Accession Number : AD0657576

Title :   HIGHLY ACCURATE DISCRETE METHODS FOR NONLINEAR PROBLEMS.

Descriptive Note : Technical summary rept.,

Corporate Author : WISCONSIN UNIV MADISON MATHEMATICS RESEARCH CENTER

Personal Author(s) : Pereyra,Victor L.

Report Date : MAY 1967

Pagination or Media Count : 123

Abstract : We study in this work the acceleration of the convergence of discretization algorithms for the solution of nonlinear operator equations in Banach spaces. Two methods, usually used with finite difference schemes, are extended to this general case and their asymptotic properties are established. These are: the Successive Extrapolations method (Richardson's 'extrapolation to the limit', Romberg integration), and the Iterated Deferred Corrections method (Fox's difference correction). The application of these procedures to nonlinear boundary value problems in one and two dimensions is discussed in detail and a complete set of numerical examples is presented. This includes the problem of finding periodic solutions in the case of forced oscillations. (Author)

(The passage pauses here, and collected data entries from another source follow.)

(** What [AddMapping] does to the chain: in block [k] (fresh or partial) cell
    [i], the first free one, is written. *)
Lemma AddMapping_shape fresh m o r :
  wf m -> fresh ∉ block_addr <$> blocks m ->
  exists bs b i,
    bs !! last_block m = Some b /\ length bs = S (last_block m) /\ i < BLOCK_SIZE
    /\ length (cells_ b) = BLOCK_SIZE
    /\ NoDup (block_addr <$> bs) /\ Forall (fun b => length (cells_ b) = BLOCK_SIZE) bs
    /\ visited m = full_blocks (take (last_block m) bs) ++ block_cells b i
    /\ (forall a, a ∈ block_addr <$> bs -> a ∈ block_addr <$> blocks m \/ a = fresh)
    /\ AddMapping fresh m o r =
       Some ((block_addr b, i),
         mkCellMap (<[last_block m :=
             mkBlock (block_addr b) (<[i := Some (mkCellPair o r)]> (cells_ b))]> bs)
           (if S i =? BLOCK_SIZE then S (last_block m) else last_block m) (S i)
           ({[(block_addr b, i)]} ∪ location_set_ m)
           (map_insert (object_map_ m) o (block_addr b, i))).
Proof.
  intros W Hf. pose proof (wf_sizes m W) as Hsz. unfold visited.
  destruct (wf_index m W) as [Hl|[Hl Hi]].
  - set (b := mkBlock fresh (replicate BLOCK_SIZE None)).
    exists (blocks m ++ [b]), b, 0.
    assert (Hb : (blocks m ++ [b]) !! last_block m = Some b)
      by (rewrite lookup_app_r by lia; by rewrite <- Hl, Nat.sub_diag).
    repeat split; try done.
    + rewrite length_app; simpl; lia.
    + unfold BLOCK_SIZE; lia.
    + rewrite fmap_app. apply list.NoDup_app. split; [apply W|]. split; [|apply NoDup_singleton].
      intros x Hx ->%list_elem_of_singleton. done.
    + by apply length_cells_fresh.
    + rewrite walk_split by lia. rewrite <- Hl, lookup_ge_None_2 by lia.
      by rewrite take_app_length, firstn_all.
    + intros a. rewrite fmap_app. intros [?|?%list_elem_of_singleton]%elem_of_app; auto.
    + unfold AddMapping. rewrite (lookup_ge_None_2 (blocks m)) by lia.
      fold b. cbn -[b]. by rewrite Hb.
  - destruct (lookup_lt_is_Some_2 (blocks m) (last_block m)) as [b Hb]; [lia|].
    exists (blocks m), b, (index_ m). repeat split; try done; try apply W.
    + by apply (Forall_lookup_1 _ _ _ _ Hsz Hb).
    + rewrite walk_split by lia. by rewrite Hb.
    + by left.
    + unfold AddMapping. rewrite Hb; simpl. rewrite Hb; simpl.
      by destruct (Nat.ltb_spec (index_ m) BLOCK_SIZE); [|lia].
Qed.

Lemma visited_after_add bs k b i p ls om :
  bs !! k = Some b -> length bs = S k -> i < BLOCK_SIZE ->
  length (cells_ b) = BLOCK_SIZE ->
  visited (mkCellMap (<[k := mkBlock (block_addr b) (<[i := Some p]> (cells_ b))]> bs)
             (if S i =? BLOCK_SIZE then S k else k) (S i) ls om)
  = (full_blocks (take k bs) ++ block_cells b i) ++ [((block_addr b, i), Some p)].
Proof.
  intros Hb Hl Hi Hsz. unfold visited; cbn [blocks last_block index_]. rewrite <- app_assoc, <- block_cells_S by lia.
  rewrite walk_split by (rewrite length_insert; case_match; lia).
  destruct (Nat.eqb_spec (S i) BLOCK_SIZE) as [He|He].
  - rewrite (lookup_ge_None_2 (<[k:=_]> bs)) by (rewrite length_insert; lia).
    erewrite (take_S_r (<[k:=_]> bs) k) by (apply list_lookup_insert_eq; lia). rewrite take_insert_ge by lia.
    unfold full_blocks. rewrite fmap_app, join_app. simpl. rewrite He.
    by rewrite !app_nil_r.
  - rewrite take_insert_ge, list_lookup_insert_eq by lia. done.
Qed.
(** Where a thread is; the program is what is left of the body, the current
    operation included until its field access is done. *)
Inductive pc :=
  | Running (p : prog)
  | LoadAdd (o : Object) (f : nat) (k : Z -> prog)
  | LoadRead (o r : Object) (f : nat) (k : Z -> prog)
  | StoreCopy (o : Object) (f : nat) (v : Z) (p : prog)
  | StoreAdd (o c : Object) (f : nat) (v : Z) (p : prog)
  | StoreWrite (o r : Object) (f : nat) (v : Z) (p : prog)
  | Terminating
  | Committing (todo : list (Object * Object)).

Record Thread := mkThread { th_body : prog; th_tx : Tx; th_pc : pc }.

Record State := mkState {
  heap : Heap;
  lock : option nat;
  threads : gmap nat Thread;
  committed : list prog
}.

Definition at_pc (th : Thread) (c : pc) : Thread := mkThread (th_body th) (th_tx th) c.
Definition with_tx (th : Thread) (t : Tx) (c : pc) : Thread := mkThread (th_body th) t c.

Definition set_thread (s : State) (t : nat) (th : Thread) : State :=
  mkState (heap s) (lock s) (<[t := th]> (threads s)) (committed s).

Definition set_heap (s : State) (h : Heap) : State :=
  mkState h (lock s) (threads s) (committed s).

(** The loop of [CommitTransaction] over the other transactions. *)
Definition abort_conflicting (t : nat) (tx : Tx) (ths : gmap nat Thread) : gmap nat Thread :=
  map_imap (fun t' th => Some (if negb (t' =? t) && has_conflicts (th_tx th) tx
                               then with_tx th (abort_tx (th_tx th)) (th_pc th) else th)) ths.

(** ** Steps *)

Section Step.
(** Which bodies events may have. *)
Context (allowed : prog -> Prop).
(** Calm schedules, executably. *)
Definition may_run (s : State) (t : tid) : bool :=
  negb (bool_decide (pcs s !! t = Some Enter))
  || forallb (fun c => match updating c with None => true | Some _ => false end) (pcs s).

Fixpoint exec_calm (FLAG_stm : bool) (s : State) (sched : list (tid * Choice)) : option State :=
  match sched with
  | [] => Some s
  | (t, ch) :: sched =>
      if may_run s t then s' ← exec FLAG_stm s t ch; exec_calm FLAG_stm s' sched else None
  end.

Lemma exec_calm_sound FLAG_stm s s' sched :
  exec_calm FLAG_stm s sched = Some s' -> rtc (calm_step FLAG_stm) s s'.
Proof.
  revert s. induction sched as [|[t ch] sched IH]; cbn; intros s; [by intros [= ->]|].
  destruct (may_run s t) eqn:Em; [|done].
  destruct (exec FLAG_stm s t ch) as [s1|] eqn:E; cbn; [|done]. intros H.
  eapply rtc_l; [|by apply IH]. econstructor; [exact E|]. intros He t' c Hc.
  unfold may_run in Em. rewrite bool_decide_eq_true_2 in Em by done. cbn in Em.
  rewrite forallb_forall in Em. specialize (Em c).
  destruct (updating c); [|done]. exfalso. cut (false = true); [done|].
  apply Em, list_elem_of_In. by eapply list_elem_of_lookup_2.
Qed.

(** Both threads are idle; thread 0 is about to leave. *)
Definition idle_schedule : list (tid * Choice) :=
  let r := Return in
  [(0, r); (1, r); (1, r); (1, r); (1, r); (1, r); (1, r); (0, r); (0, r); (0, r); (0, r)].
Lemma DecodeCharacter_agree buf buf' off c off' :
  Z.of_nat (length buf) < 2 ^ 32 - 3 -> (forall i, (i < off')%nat -> buf' !! i = buf !! i) ->
  DecodeCharacter buf off = Some (c, off') -> (off < off')%nat /\ DecodeCharacter buf' off = Some (c, off').
Proof.
  intros Hlen Hagree. unfold DecodeCharacter.
  destruct (buf !! off) as [b|] eqn:E; cbn [mbind option_bind]; [|done].
  pose proof (lookup_lt_Some _ _ _ E) as Hoff. pose proof (aligned_le off ltac:(lia)) as Hle.
  destruct (Z.leb_spec b kMaxOneByteChar) as [Hb|Hb].
  - intros [= -> <-]. rewrite Hagree, E by lia. cbn [mbind option_bind].
    destruct (Z.leb_spec c kMaxOneByteChar); [|lia]. split; [lia|done].
  - destruct (load32 buf (aligned off)) as [w|] eqn:Ew; cbn [mbind option_bind]; [|done].
    intros [= <- <-]. rewrite Hagree, E by lia. cbn [mbind option_bind].
    destruct (Z.leb_spec b kMaxOneByteChar); [lia|].
    assert (load32 buf' (aligned off) = Some w) as ->; [|split; [lia|done]].
    rewrite <- Ew. unfold load32. by rewrite !Hagree by lia.
Qed.

Lemma chars_of_agree buf buf' n off cs off' :
  Z.of_nat (length buf) < 2 ^ 32 - 3 -> (forall i, (i < off')%nat -> buf' !! i = buf !! i) ->
  chars_of (DecodeCharacter buf) n off = Some (cs, off') ->
  (off <= off')%nat /\ chars_of (DecodeCharacter buf') n off = Some (cs, off').
Proof.
  intros Hlen Hagree. revert off cs. induction n as [|n IH]; intros off cs; cbn [chars_of].
  { intros [= <- <-]. done. }
  destruct (DecodeCharacter buf off) as [[c o1]|] eqn:E; cbn [mbind option_bind]; [|done].
  destruct (chars_of (DecodeCharacter buf) n o1) as [[cs1 o2]|] eqn:E1; cbn [mbind option_bind]; [|done].
  intros [= <- ->]. destruct (IH o1 cs1 E1) as [Hle H1].
  destruct (DecodeCharacter_agree buf buf' off c o1 Hlen) as [Hlt H2]; [|done|].
  - intros i Hi. apply Hagree. lia.
  - split; [lia|]. rewrite H2. cbn [mbind option_bind]. by rewrite H1.
Qed.
(* ===== verification/UnicodeTables.v ===== *)
(** * UnicodeTables: the character tables of src/unicode.cc

    Every table of src/unicode.cc, number for number, under its name there.  An
    entry of a predicate table is a code point modulo 2^13, plus 2^30 when it
    starts a range; a mapping table has such an entry and a value in turn.  The
    tables of special cases have rows of [kW] characters; an initialiser that
    the source leaves out is 0. *)

From S2P Require Import Prelude.

Open Scope Z_scope.

(** [kSentinel], the end of a special case. *)
Definition kSentinel := 4294967295.

(** ** Uppercase *)

Definition kUppercaseTable0Size := 430.
Definition kUppercaseTable0 : list Z :=
  [1073741889; 90; 1073742016; 214; 1073742040; 222; 256; 258; 260; 262; 264; 266; 268; 270;
   272; 274; 276; 278; 280; 282; 284; 286; 288; 290; 292; 294; 296; 298; 300; 302; 304; 306;
   308; 310; 313; 315; 317; 319; 321; 323; 325; 327; 330; 332; 334; 336; 338; 340; 342; 344;
   346; 348; 350; 352; 354; 356; 358; 360; 362; 364; 366; 368; 370; 372; 374; 1073742200; 377;
   379; 381; 1073742209; 386; 388; 1073742214; 391; 1073742217; 395; 1073742222; 401;
   1073742227; 404; 1073742230; 408; 1073742236; 413; 1073742239; 416; 418; 420; 1073742246;
   423; 425; 428; 1073742254; 431; 1073742257; 435; 437; 1073742263; 440; 444; 452; 455; 458;
   461; 463; 465; 467; 469; 471; 473; 475; 478; 480; 482; 484; 486; 488; 490; 492; 494; 497;
   500; 1073742326; 504; 506; 508; 510; 512; 514; 516; 518; 520; 522; 524; 526; 528; 530; 532;
   534; 536; 538; 540; 542; 544; 546; 548; 550; 552; 554; 556; 558; 560; 562; 1073742394; 571;
   1073742397; 574; 577; 1073742403; 582; 584; 586; 588; 590; 902; 1073742728; 906; 908;
   1073742734; 911; 1073742737; 929; 1073742755; 939; 1073742802; 980; 984; 986; 988; 990; 992;
   994; 996; 998; 1000; 1002; 1004; 1006; 1012; 1015; 1073742841; 1018; 1073742845; 1071; 1120;
   1122; 1124; 1126; 1128; 1130; 1132; 1134; 1136; 1138; 1140; 1142; 1144; 1146; 1148; 1150;
   1152; 1162; 1164; 1166; 1168; 1170; 1172; 1174; 1176; 1178; 1180; 1182; 1184; 1186; 1188;
   1190; 1192; 1194; 1196; 1198; 1200; 1202; 1204; 1206; 1208; 1210; 1212; 1214; 1073743040;
   1217; 1219; 1221; 1223; 1225; 1227; 1229; 1232; 1234; 1236; 1238; 1240; 1242; 1244; 1246;
   1248; 1250; 1252; 1254; 1256; 1258; 1260; 1262; 1264; 1266; 1268; 1270; 1272; 1274; 1276;
   1278; 1280; 1282; 1284; 1286; 1288; 1290; 1292; 1294; 1296; 1298; 1073743153; 1366;
   1073746080; 4293; 7680; 7682; 7684; 7686; 7688; 7690; 7692; 7694; 7696; 7698; 7700; 7702;
   7704; 7706; 7708; 7710; 7712; 7714; 7716; 7718; 7720; 7722; 7724; 7726; 7728; 7730; 7732;
   7734; 7736; 7738; 7740; 7742; 7744; 7746; 7748; 7750; 7752; 7754; 7756; 7758; 7760; 7762;
   7764; 7766; 7768; 7770; 7772; 7774; 7776; 7778; 7780; 7782; 7784; 7786; 7788; 7790; 7792;
   7794; 7796; 7798; 7800; 7802; 7804; 7806; 7808; 7810; 7812; 7814; 7816; 7818; 7820; 7822;
   7824; 7826; 7828; 7840; 7842; 7844; 7846; 7848; 7850; 7852; 7854; 7856; 7858; 7860; 7862;
   7864; 7866; 7868; 7870; 7872; 7874; 7876; 7878; 7880; 7882; 7884; 7886; 7888; 7890; 7892;
   7894; 7896; 7898; 7900; 7902; 7904; 7906; 7908; 7910; 7912; 7914; 7916; 7918; 7920; 7922;
   7924; 7926; 7928; 1073749768; 7951; 1073749784; 7965; 1073749800; 7983; 1073749816; 7999;
   1073749832; 8013; 8025; 8027; 8029; 8031; 1073749864; 8047; 1073749944; 8123; 1073749960;
   8139; 1073749976; 8155; 1073749992; 8172; 1073750008; 8187].
Definition kUppercaseTable1Size := 79.
Definition kUppercaseTable1 : list Z :=
  [258; 263; 1073742091; 269; 1073742096; 274; 277; 1073742105; 285; 292; 294; 296; 1073742122;
   301; 1073742128; 307; 1073742142; 319; 325; 387; 1073744896; 3118; 3168; 1073744994; 3172;
   3175; 3177; 3179; 3189; 3200; 3202; 3204; 3206; 3208; 3210; 3212; 3214; 3216; 3218; 3220;
   3222; 3224; 3226; 3228; 3230; 3232; 3234; 3236; 3238; 3240; 3242; 3244; 3246; 3248; 3250;
   3252; 3254; 3256; 3258; 3260; 3262; 3264; 3266; 3268; 3270; 3272; 3274; 3276; 3278; 3280;
   3282; 3284; 3286; 3288; 3290; 3292; 3294; 3296; 3298].
Definition kUppercaseTable7Size := 2.
Definition kUppercaseTable7 : list Z :=
  [1073749793; 7994].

Descriptors :   (*ALGORITHMS, CONVERGENCE), (*OPERATORS(MATHEMATICS), BANACH SPACE), (*BOUNDARY VALUE PROBLEMS, NONLINEAR SYSTEMS), MAPPING(TRANSFORMATIONS), APPROXIMATION(MATHEMATICS), PERIODIC VARIATIONS, ITERATIONS, OSCILLATION, NUMERICAL ANALYSIS, DIFFERENCE EQUATIONS, THEOREMS

Subject Categories : Theoretical Mathematics

Distribution Statement : APPROVED FOR PUBLIC RELEASE